* _Exercise goal_: For the data below, give again exactly the lines from the one containing "intros Hd Hn Hn'" through the one containing "Local Notation tracked", both ends included, and no others.

* _Supplied material_:
■ ■ ■ ■ ■ ■ ■

(** ** Taking the directory *)
Lemma kept_climb inspect none p : ∀ fuel cur missing, kept (climb fault inspect none p fuel cur missing).
Proof. induction fuel as [|fuel IH]; intros cur missing; unfold climb; fold climb; kept_steps. Qed.
Hint Resolve kept_climb : io.
Lemma kept_probe p : kept (validateLocalDurableCommitSupport fault p).
Proof. unfold validateLocalDurableCommitSupport, probeExistingDirectorySync, existingDirectoryAncestor. kept_steps. Qed.
Lemma kept_create_directory p : kept (create_directory fault p).
Proof.
  unfold create_directory. eapply pres_fact; [apply wrap_fact, after_step, Mkdir_fact|]. cbv beta. intros _ Hp. kept_steps.
  apply kept_set_own. intros c Hc. apply tracked_created; [|done]. intros q. rewrite elem_of_app, list_elem_of_singleton.
  intros [Hq| ->]; [|done]. apply Hc. rewrite !elem_of_app. tauto.
Qed.
Lemma kept_ensureDirectoryDurable p : kept (ensureDirectoryDurable fault p).
Proof.
  unfold ensureDirectoryDurable. kept_steps. apply pres_each. intros q _. apply kept_create_directory.
Qed.
Lemma create_lock_fact : triple held (create_lock fault outputDir) (λ i w, held w ∧ ours lock) held.
Proof.
  unfold create_lock. eapply triple_bind with (Q' := λ r w, held w ∧ ∀ a, r = Ok a → inos a ∧ ours lock).
  { apply attempt_fact, after_step, CreateExcl_fact, Hlock. }
  intros [i|e].
  - intros w [Hw Hi]. split; [done|]. by apply (Hi i).
  - intros w [Hw _]. by destruct (IsExist e).
Qed.
Lemma or_cleanup_fact {A} (φ : A → Prop) (m : io commit A) cleanup :
  triple held m (λ a w, held w ∧ φ a) held → kept cleanup → triple held (or_cleanup m cleanup) (λ a w, held w ∧ φ a) held.
Proof.
  intros Hm Hc. unfold or_cleanup. eapply triple_bind; [by apply attempt_fact|]. intros [a|e].
  - intros w [Hw Ha]. split; [done|by apply Ha].
  - apply triple_pre with held; [by intros w []|]. by apply fail_after_fails.
Qed.
(** A directory without a foreign artifact holds none of the paths to be written. *)
Lemma ReadDir_fact : triple held (os_ReadDir fault outputDir)
  (λ names w, held w ∧ (foreign_artifact names = None → ∀ n, file_name n → aggregateCommitArtifactName n = true →
     n ≠ aggregateCommitLockName → ours (Join outputDir n))) held.
Proof.
  apply kept_call_fact. intros fs fs' names HJ H. apply res_bind_ok in H as (names' & [= <-] & [= <- <-]). split; [done|].
  intros Hnone n Hn Ha Hl. destruct (f_ns fs !! Join outputDir n) as [e|] eqn:E; [|by eapply (fr_fresh _ _ _ _ F fs)].
  exfalso. destruct (Dir_Join outputDir n Hdir Hn) as [Hd Hb].
  assert (Join outputDir n ∈ children outputDir fs) as Hc.
  { unfold children. apply list_elem_of_filter. split; [split; [by rewrite Hd|by apply Join_ne]|].
    apply list_elem_of_fmap. exists (Join outputDir n, e). split; [done|]. by apply elem_of_map_to_list. }
  pose proof (find_none _ _ Hnone n) as Hf. cbv beta in Hf. rewrite Ha, andb_true_r in Hf.
  apply String.eqb_neq in Hl. rewrite Hl in Hf. discriminate Hf. apply list_elem_of_In, list_elem_of_fmap. by exists (Join outputDir n).
Qed.
Hint Resolve kept_probe kept_ensureDirectoryDurable : io.

(** ** Writing *)
Lemma kept_finalizeShard f : kept (finalizeShard fault durable f).
Proof. unfold finalizeShard. kept_steps. Qed.
Lemma kept_commit_shard stage final : ours stage → ours final → target final → kept (commit_shard fault (stage, final)).
Proof.
  intros Hs Hf Ht. pose proof (kept_Rename _ _ Hs Hf Ht). unfold commit_shard. simpl. kept_steps.
  apply kept_set_own. intros c. apply tracked_add; [|done]. set_solver.
Qed.
Lemma kept_commitShards stages finals :
  (∀ p, p ∈ stages → ours p) → (∀ p, p ∈ finals → ours p ∧ target p) →
  kept (commitShards fault outputDir durable stages finals).
Proof.
  intros Hs Hf. unfold commitShards, syncDirectory. apply pres_bind; [|intros _; kept_steps]. apply pres_each.
  intros [stage final] Hin. pose proof (Hf _ (elem_of_zip_r _ _ _ _ Hin)) as [Ho Ht].
  apply kept_commit_shard; [eapply Hs, elem_of_zip_l; exact Hin|done..].
Qed.
End frame.

(** *** The names of temporary files *)
Definition temp_name (n : string) (k : nat) : string := ("." +:+ n +:+ ".") +:+ itoa (Z.of_nat k) +:+ ".tmp".
Definition temp_path (outputDir path : string) (k : nat) : string := Join outputDir (temp_name (base_part path) k).
Lemma temp_name_suffix n k : has_suffix ".tmp" (temp_name n k) = true.
Proof. apply has_suffix_spec. exists (("." +:+ n +:+ ".") +:+ itoa (Z.of_nat k)). unfold temp_name. by rewrite !sapp_assoc. Qed.
Lemma temp_name_ok n k : file_name n → file_name (temp_name n k).
Proof.
  intros Hn. unfold temp_name. apply file_name_long.
  - by rewrite !scontains_app, (file_name_slash _ Hn), itoa_no_slash.
  - rewrite !slen_app. simpl. lia.
Qed.
Lemma suffix_ne p s t : has_suffix p s = true → has_suffix p t = false → s ≠ t.
Proof. intros H1 H2 ->. congruence. Qed.
Lemma temp_path_Join d n k : d ≠ "" → file_name n → temp_path d (Join d n) k = Join d (temp_name n k).
Proof. intros Hd Hn. unfold temp_path. by destruct (Dir_Join d n Hd Hn) as [_ ->]. Qed.
Lemma temp_path_ne d n k n' : d ≠ "" → file_name n → file_name n' → has_suffix ".tmp" n' = false →
  temp_path d (Join d n) k ≠ Join d n'.
Proof.
  intros Hd Hn Hn' Hs. rewrite temp_path_Join by done. intros E. apply Join_inj in E; [|done|by apply temp_name_ok|done].
  revert E. apply suffix_ne with ".tmp"; [apply temp_name_suffix|done].
Qed.

(** ** The operations that take the directory first *)
Section taking.
Context (fault : nat → option nat) (pick : fsys → nat) (outputDir : string) (durable : bool).
Context (J : fsys → Prop) (ours : string → Prop) (inos : nat → Prop) (target : string → Prop).
Context (F : commit_frame J ours inos target).
Context (Hdir : outputDir ≠ "") (Hlock : target (lock_path outputDir)) (Hclean : Clean outputDir = outputDir).
Local Notation held b := (held outputDir J ours b).
Local Notation kept := (pres (held false)).
Local Notation tracked b := (tracked outputDir ours b).
Hint Resolve held_stable kept_before kept_Close kept_SyncData kept_SyncDir kept_Remove kept_close_after kept_syncDirectoryPath kept_releaseLock kept_invalidateMarker
  kept_cleanupCreatedDirectories kept_abort kept_probe kept_ensureDirectoryDurable kept_MkdirAll : io.

Lemma held_weaken w : held true w → held false w.
Proof. intros [HJ (H1 & H2 & H3 & H4 & H5)]. split; [done|]. split_and!; try done. intros [?|?]; [|done]. apply H4. by left. Qed.
(** None of the paths that are to be written exists. *)
Definition clear : Prop := ∀ n, file_name n → aggregateCommitArtifactName n = true → n ≠ aggregateCommitLockName →
  ours (Join outputDir n).
Lemma tracked_name c : tracked false c → tracked true (set_lockPath (lock_path outputDir) c).
Proof. intros (H1 & H2 & H3 & H4 & H5). by split_and!. Qed.
Lemma own_directory_fact :
  triple (held true) (own_directory fault outputDir durable) (λ _ w, held true w ∧ clear) (held true).
Proof.
  unfold own_directory, closeOwnershipAfterFailure, syncDirectory. eapply (bind_fact (λ _, ours (lock_path outputDir))).
  { apply or_cleanup_fact; [eapply create_lock_fact; eassumption|eauto with io]. }
  intros i Hi. apply pres_then.
  { apply kept_set_own. intros c (H1 & H2 & H3 & H4 & H5). split_and!; try done. intros _. apply H4. by right. }
  intros _. do 4 (apply pres_then; [commit_steps|intros _]).
  eapply bind_fact; [apply or_cleanup_fact; [apply wrap_fact; eapply ReadDir_fact; eassumption|eauto with io]|].
  cbv beta. intros names Hn. destruct (foreign_artifact names); [|specialize (Hn eq_refl)].
  - apply fail_after_fails. eauto with io.
  - apply triple_set_own. intros w [HJ (H1 & H2 & H3 & H4 & _)]. split; [|exact Hn]. split; [exact HJ|].
    by split_and!.
Qed.
Lemma prepare_fact : triple (held false) (prepare fault outputDir durable) (λ _ w, held false w ∧ clear) (held false).
Proof.
  apply triple_own. intros c0. destruct (c_prepared c0) eqn:Hp.
  { apply triple_ret. intros w [Hw <-]. split; [done|]. destruct Hw as [_ (_ & _ & _ & _ & Hc)]. exact (Hc Hp). }
  apply triple_pre with (held false); [by intros w []|].
  apply pres_then; [eauto with io|intros _]. apply pres_then; [destruct durable; commit_steps|intros _].
  eapply triple_bind with (Q' := λ _, held true).
  { apply triple_set_own. intros w [HJ HT]. split; [exact HJ|by apply tracked_name]. }
  intros _. eapply triple_conseq; [apply own_directory_fact|done| |apply held_weaken].
  intros _ w [Hw Hc]. split; [by apply held_weaken|done].
Qed.
Lemma kept_prepare : kept (prepare fault outputDir durable).
Proof. eapply triple_conseq; [apply prepare_fact|done|by intros _ w []|done]. Qed.
Hint Resolve kept_prepare : io.

(** ** What is written *)
Lemma openShard_fact final : target (final +:+ ".partial") →
  triple (held false) (openShard fault outputDir durable final)
    (λ r w, held false w ∧ inos r.1 ∧ ours r.2 ∧ clear) (held false).
Proof.
  intros Ht. unfold openShard. eapply bind_fact; [apply prepare_fact|]. cbv beta. intros _ Hc.
  eapply bind_fact; [apply wrap_fact, after_step; eapply CreateExcl_fact; eassumption|]. cbv beta. intros i [Hi Ho].
  apply pres_then. { apply kept_set_own. intros c. apply tracked_add; [|done]. set_solver. }
  intros _. by apply triple_ret.
Qed.
Lemma stage_file_fact kind path data :
  (∀ k, target (temp_path outputDir path k)) →
  triple (held false) (stage_file fault pick outputDir durable kind path data)
    (λ temp w, held false w ∧ ours temp ∧ ours path) (held false).
Proof.
  intros Ht. unfold stage_file. apply pres_then; [apply kept_prepare|intros _].
  destruct (negb _); [by apply triple_fail|]. eapply triple_bind; [eapply (Stat_fact fault outputDir); eassumption|]. cbv beta.
  intros [b|e]; [apply triple_fail; by intros w []|]. destruct (negb (IsNotExist e)) eqn:He.
  { apply triple_fail. by intros w []. }
  apply negb_false_iff in He. apply triple_pure. intros Ho. specialize (Ho e eq_refl He).
  eapply bind_fact; [apply wrap_fact, after_step; eapply CreateTemp_fact; eassumption|]. cbv beta. intros [f temp] [Hf Hto].
  simpl in Hf, Hto. assert (∀ s, kept (os_Write fault f s)) as Hwr by (intros; eapply kept_Write; eassumption).
  apply pres_then. { apply kept_set_own. intros c. apply tracked_add; [|done]. set_solver. }
  intros _. unfold closeTemporaryAfterFailure, write_buffered, flush_buffered.
  do 5 (apply pres_then; [commit_steps|intros _]). by apply triple_ret.
Qed.
Lemma kept_rename_file kind temp path : ours temp → ours path → target path → kept (rename_file fault kind temp path).
Proof.
  intros Ht Hp Htp. apply pres_wrap, pres_bind; [eauto with io|intros _]. eapply kept_Rename; eassumption.
Qed.
Lemma writeAtomicFile_fact kind path data :
  target path → (∀ k, target (temp_path outputDir path k)) →
  triple (held false) (writeAtomicFile fault pick outputDir durable kind path data)
    (λ p w, held false w ∧ p = path ∧ ours p) (held false).
Proof.
  intros Hp Ht. unfold writeAtomicFile. eapply bind_fact; [by apply stage_file_fact|]. cbv beta. intros temp [Hto Ho].
  apply pres_then; [commit_steps|intros _]. apply pres_then; [by apply kept_rename_file|intros _]. by apply triple_ret.
Qed.
Lemma kept_writeSidecar path data :
  target path → (∀ k, target (temp_path outputDir path k)) → kept (writeSidecar fault pick outputDir durable path data).
Proof.
  intros Hp Ht. unfold writeSidecar. eapply pres_fact; [by apply writeAtomicFile_fact|]. cbv beta. intros p [-> Ho].
  apply kept_set_own. intros c. apply tracked_add; [|done]. set_solver.
Qed.
Lemma kept_writeManifest data :
  target (manifest_path outputDir) → (∀ k, target (temp_path outputDir (manifest_path outputDir) k)) →
  kept (writeManifest fault pick outputDir durable (manifest_path outputDir) data).
Proof.
  intros Hp Ht. unfold writeManifest, syncDirectory. eapply pres_fact; [by apply writeAtomicFile_fact|]. cbv beta. intros p [-> Ho].
  commit_steps; apply kept_set_own; intros c (H1 & H2 & H3 & H4 & H5); by split_and!.
Qed.
End taking.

■ ■ ■ ■ ■ ■ ■

* _Answer section_:
  intros Hd Hn Hn' Hs. rewrite temp_path_Join by done. intros E. apply Join_inj in E; [|done|by apply temp_name_ok|done].
  revert E. apply suffix_ne with ".tmp"; [apply temp_name_suffix|done].
Qed.

(** ** The operations that take the directory first *)
Section taking.
Context (fault : nat → option nat) (pick : fsys → nat) (outputDir : string) (durable : bool).
Context (J : fsys → Prop) (ours : string → Prop) (inos : nat → Prop) (target : string → Prop).
Context (F : commit_frame J ours inos target).
Context (Hdir : outputDir ≠ "") (Hlock : target (lock_path outputDir)) (Hclean : Clean outputDir = outputDir).
Local Notation held b := (held outputDir J ours b).
Local Notation kept := (pres (held false)).
Local Notation tracked b := (tracked outputDir ours b).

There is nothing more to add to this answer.